WHAT THE TASK REQUIRES: Could you copy the lines below exactly, leaving none out?

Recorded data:
Lemma course_details_first_match_witness :
  (2 ≤ count_code "CS101" (catalog sample_world))%nat
  ∧ (course_details "CS101" sample_world).1
    = Return (render_template "course_details.html"
                (course_context (sample_course "CS101" "Programming" "Rao"))).
Proof.
  split; [vm_compute; lia|].
  apply (course_details_first_match sample_world "CS101"
           [sample_course "CS102" "Logic" "Iyer"]
           (sample_course "CS101" "Programming" "Rao")
           [sample_course "CS101" "Programming II" "Das"]);
    [reflexivity | | reflexivity].
  repeat constructor. exists "CS102". by split.
Defined.

(** C4 (as amended): for every POST whose form carries the eight fields, if
    a required field is empty once stripped, the handler flashes the error
    message naming it, renders the form again and leaves the course file as
    it was. *)
Theorem add_course_missing_required_flashes w f k :
  complete_form f →
  k ∈ required_fields →
  stripped_field f k = "" →
  (add_course (mkRequest POST f) w).1
  = Return (render_template "add_course.html" no_context)
  ∧ flashes (add_course (mkRequest POST f) w).2
    = flashes w ++ [("error", missing_message (missing_of f))]
  ∧ k ∈ missing_of f
  ∧ course_file (add_course (mkRequest POST f) w).2 = course_file w.
Proof.
  intros Hf Hk Hempty.
  assert (k ∈ missing_of f) as Hin
    by (unfold missing_of; by apply list_elem_of_filter).
  rewrite (add_course_post f w Hf).
  destruct (missing_of f) as [|m rest]; [by apply elem_of_nil in Hin|].
  by repeat split.
Qed.

Lemma add_course_missing_required_flashes_witness :
  let f := sample_form "CS103" "   " "Nair" in
  complete_form f
  ∧ "name" ∈ required_fields
  ∧ stripped_field f "name" = ""
  ∧ (add_course (mkRequest POST f) sample_world).1
    = Return (render_template "add_course.html" no_context)
  ∧ flashes (add_course (mkRequest POST f) sample_world).2
    = [("error", "The following required fields are missing: name")]
  ∧ course_file (add_course (mkRequest POST f) sample_world).2
    = Some sample_catalog.
Proof.
  intros f.
  assert ("name" ∈ required_fields) as Hk
    by apply list_elem_of_further, list_elem_of_here.
  split; [apply sample_form_complete|]. split; [exact Hk|].
  split; [reflexivity|].
  destruct (add_course_missing_required_flashes sample_world f "name"
              (sample_form_complete _ _ _) Hk eq_refl) as (Hr & Hfl & _ & Hc).
  split; [exact Hr|]. split; [exact Hfl | exact Hc].
Defined.

(** C4 as stated fails: a POST that carries only an all-blank [code] field
    has an empty required field, yet the handler is aborted by the missing
    form key [name] before it flashes anything. *)
Lemma add_course_absent_field_counterexample :
  let request := mkRequest POST {[ "code" := "  " ]} in
  form request !! "code" = Some "  "
  ∧ PyStr.strip "  " = ""
  ∧ add_course request sample_world
    = (Raise (BadRequestKeyError "name"), sample_world)
  ∧ flashes (add_course request sample_world).2 = [].
Proof. by vm_compute. Qed.

(** C6 (as amended): for every catalog that holds an entry with a non-empty
    code, a POST that carries the eight fields, with that code and with a
    name and an instructor that are non-empty once stripped, succeeds and
    appends its record, so the catalog holds at least two entries with the
    code. *)
Theorem add_course_duplicate_code_appends w f code :
  occurs code (catalog w) →
  code ≠ "" →
  complete_form f →
  stripped_field f "code" = code →
  stripped_field f "name" ≠ "" →
  stripped_field f "instructor" ≠ "" →
  (add_course (mkRequest POST f) w).1
  = Return (redirect (url_for "course_catalog"))
  ∧ catalog (add_course (mkRequest POST f) w).2
    = catalog w ++ [course_of_form f]
  ∧ course_of_form f !! "code" = Some code
  ∧ (2 ≤ count_code code (catalog (add_course (mkRequest POST f) w).2))%nat.
Proof.
  intros Hocc Hcode Hf Ecode Hname Hinstructor.
  assert (missing_of f = []) as Hnone.
  { unfold missing_of, required_fields. rewrite !filter_cons, filter_nil.
    rewrite !decide_False by congruence. done. }
  assert (course_of_form f !! "code" = Some code) as Hc
    by (by rewrite <- Ecode).
  rewrite (add_course_post f w Hf), Hnone.
  split; [done|]. split; [done|]. split; [done|].
  change (2 ≤ count_code code (catalog w ++ [course_of_form f]))%nat.
  pose proof (count_code_occurs code _ Hocc) as Hone.
  unfold count_code in *. rewrite filter_app, length_app.
  rewrite filter_cons, decide_True by done. simpl. lia.
Qed.

Lemma add_course_duplicate_code_appends_witness :
  let f := sample_form " CS101 " "Programming III" "Sen" in
  occurs "CS101" (catalog sample_world)
  ∧ (add_course (mkRequest POST f) sample_world).1
    = Return (redirect "/catalog")
  ∧ catalog (add_course (mkRequest POST f) sample_world).2
    = sample_catalog ++ [course_of_form f]
  ∧ (2 ≤ count_code "CS101"
           (catalog (add_course (mkRequest POST f) sample_world).2))%nat.
Proof.
  intros f.
  assert (occurs "CS101" (catalog sample_world)) as Hocc.
  { exists (sample_course "CS101" "Programming" "Rao").
    split; [apply list_elem_of_further, list_elem_of_here | reflexivity]. }
  split; [exact Hocc|].
  destruct (add_course_duplicate_code_appends sample_world f "CS101")
    as (Hr & Hcat & _ & Htwo);
    [exact Hocc | done | apply sample_form_complete | reflexivity
    | by vm_compute | by vm_compute |].
  split; [exact Hr|]. split; [exact Hcat | exact Htwo].
Defined.

(** C6 as stated fails at the empty code: the catalog holds an entry whose
    code is empty, and a POST with that code and a non-empty name and
    instructor is turned down by the validation; nothing is appended. *)
Lemma add_course_blank_code_counterexample :
  let w := World (Some [sample_course "" "Seminar" "Bose"]) [] [] in
  let f := sample_form "" "Seminar II" "Bose" in
  occurs "" (catalog w)
  ∧ complete_form f
  ∧ stripped_field f "code" = ""
  ∧ stripped_field f "name" = "Seminar II"
  ∧ stripped_field f "instructor" = "Bose"
  ∧ (add_course (mkRequest POST f) w).1
    = Return (render_template "add_course.html" no_context)
  ∧ flashes (add_course (mkRequest POST f) w).2
    = [("error", "The following required fields are missing: code")]
  ∧ catalog (add_course (mkRequest POST f) w).2 = catalog w.
Proof.
  intros w f. split.
  { exists (sample_course "" "Seminar" "Bose").
    split; [apply list_elem_of_here | reflexivity]. }
  split; [apply sample_form_complete|]. by vm_compute.
Qed.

RESULT:
Lemma course_details_first_match_witness :
  (2 ≤ count_code "CS101" (catalog sample_world))%nat
  ∧ (course_details "CS101" sample_world).1
    = Return (render_template "course_details.html"
                (course_context (sample_course "CS101" "Programming" "Rao"))).
Proof.
  split; [vm_compute; lia|].
  apply (course_details_first_match sample_world "CS101"
           [sample_course "CS102" "Logic" "Iyer"]
           (sample_course "CS101" "Programming" "Rao")
           [sample_course "CS101" "Programming II" "Das"]);
    [reflexivity | | reflexivity].
  repeat constructor. exists "CS102". by split.
Defined.

(** C4 (as amended): for every POST whose form carries the eight fields, if
    a required field is empty once stripped, the handler flashes the error
    message naming it, renders the form again and leaves the course file as
    it was. *)
Theorem add_course_missing_required_flashes w f k :
  complete_form f →
  k ∈ required_fields →
  stripped_field f k = "" →
  (add_course (mkRequest POST f) w).1
  = Return (render_template "add_course.html" no_context)
  ∧ flashes (add_course (mkRequest POST f) w).2
    = flashes w ++ [("error", missing_message (missing_of f))]
  ∧ k ∈ missing_of f
  ∧ course_file (add_course (mkRequest POST f) w).2 = course_file w.
Proof.
  intros Hf Hk Hempty.
  assert (k ∈ missing_of f) as Hin
    by (unfold missing_of; by apply list_elem_of_filter).
  rewrite (add_course_post f w Hf).
  destruct (missing_of f) as [|m rest]; [by apply elem_of_nil in Hin|].
  by repeat split.
Qed.

Lemma add_course_missing_required_flashes_witness :
  let f := sample_form "CS103" "   " "Nair" in
  complete_form f
  ∧ "name" ∈ required_fields
  ∧ stripped_field f "name" = ""
  ∧ (add_course (mkRequest POST f) sample_world).1
    = Return (render_template "add_course.html" no_context)
  ∧ flashes (add_course (mkRequest POST f) sample_world).2
    = [("error", "The following required fields are missing: name")]
  ∧ course_file (add_course (mkRequest POST f) sample_world).2
    = Some sample_catalog.
Proof.
  intros f.
  assert ("name" ∈ required_fields) as Hk
    by apply list_elem_of_further, list_elem_of_here.
  split; [apply sample_form_complete|]. split; [exact Hk|].
  split; [reflexivity|].
  destruct (add_course_missing_required_flashes sample_world f "name"
              (sample_form_complete _ _ _) Hk eq_refl) as (Hr & Hfl & _ & Hc).
  split; [exact Hr|]. split; [exact Hfl | exact Hc].
Defined.

(** C4 as stated fails: a POST that carries only an all-blank [code] field
    has an empty required field, yet the handler is aborted by the missing
    form key [name] before it flashes anything. *)
Lemma add_course_absent_field_counterexample :
  let request := mkRequest POST {[ "code" := "  " ]} in
  form request !! "code" = Some "  "
  ∧ PyStr.strip "  " = ""
  ∧ add_course request sample_world
    = (Raise (BadRequestKeyError "name"), sample_world)
  ∧ flashes (add_course request sample_world).2 = [].
Proof. by vm_compute. Qed.

(** C6 (as amended): for every catalog that holds an entry with a non-empty
    code, a POST that carries the eight fields, with that code and with a
    name and an instructor that are non-empty once stripped, succeeds and
    appends its record, so the catalog holds at least two entries with the
    code. *)
Theorem add_course_duplicate_code_appends w f code :
  occurs code (catalog w) →
  code ≠ "" →
  complete_form f →
  stripped_field f "code" = code →
  stripped_field f "name" ≠ "" →
  stripped_field f "instructor" ≠ "" →
  (add_course (mkRequest POST f) w).1
  = Return (redirect (url_for "course_catalog"))
  ∧ catalog (add_course (mkRequest POST f) w).2
    = catalog w ++ [course_of_form f]
  ∧ course_of_form f !! "code" = Some code
  ∧ (2 ≤ count_code code (catalog (add_course (mkRequest POST f) w).2))%nat.
Proof.
  intros Hocc Hcode Hf Ecode Hname Hinstructor.
  assert (missing_of f = []) as Hnone.
  { unfold missing_of, required_fields. rewrite !filter_cons, filter_nil.
    rewrite !decide_False by congruence. done. }
  assert (course_of_form f !! "code" = Some code) as Hc
    by (by rewrite <- Ecode).
  rewrite (add_course_post f w Hf), Hnone.
  split; [done|]. split; [done|]. split; [done|].
  change (2 ≤ count_code code (catalog w ++ [course_of_form f]))%nat.
  pose proof (count_code_occurs code _ Hocc) as Hone.
  unfold count_code in *. rewrite filter_app, length_app.
  rewrite filter_cons, decide_True by done. simpl. lia.
Qed.

Lemma add_course_duplicate_code_appends_witness :
  let f := sample_form " CS101 " "Programming III" "Sen" in
  occurs "CS101" (catalog sample_world)
  ∧ (add_course (mkRequest POST f) sample_world).1
    = Return (redirect "/catalog")
  ∧ catalog (add_course (mkRequest POST f) sample_world).2
    = sample_catalog ++ [course_of_form f]
  ∧ (2 ≤ count_code "CS101"
           (catalog (add_course (mkRequest POST f) sample_world).2))%nat.
Proof.
  intros f.
  assert (occurs "CS101" (catalog sample_world)) as Hocc.
  { exists (sample_course "CS101" "Programming" "Rao").
    split; [apply list_elem_of_further, list_elem_of_here | reflexivity]. }
  split; [exact Hocc|].
  destruct (add_course_duplicate_code_appends sample_world f "CS101")
    as (Hr & Hcat & _ & Htwo);
    [exact Hocc | done | apply sample_form_complete | reflexivity
    | by vm_compute | by vm_compute |].
  split; [exact Hr|]. split; [exact Hcat | exact Htwo].
Defined.

(** C6 as stated fails at the empty code: the catalog holds an entry whose
    code is empty, and a POST with that code and a non-empty name and
    instructor is turned down by the validation; nothing is appended. *)
Lemma add_course_blank_code_counterexample :
  let w := World (Some [sample_course "" "Seminar" "Bose"]) [] [] in
  let f := sample_form "" "Seminar II" "Bose" in
  occurs "" (catalog w)
  ∧ complete_form f
  ∧ stripped_field f "code" = ""
  ∧ stripped_field f "name" = "Seminar II"
  ∧ stripped_field f "instructor" = "Bose"
  ∧ (add_course (mkRequest POST f) w).1
    = Return (render_template "add_course.html" no_context)
  ∧ flashes (add_course (mkRequest POST f) w).2
    = [("error", "The following required fields are missing: code")]
  ∧ catalog (add_course (mkRequest POST f) w).2 = catalog w.
Proof.
  intros w f. split.
  { exists (sample_course "" "Seminar" "Bose").
    split; [apply list_elem_of_here | reflexivity]. }
  split; [apply sample_form_complete|]. by vm_compute.
Qed.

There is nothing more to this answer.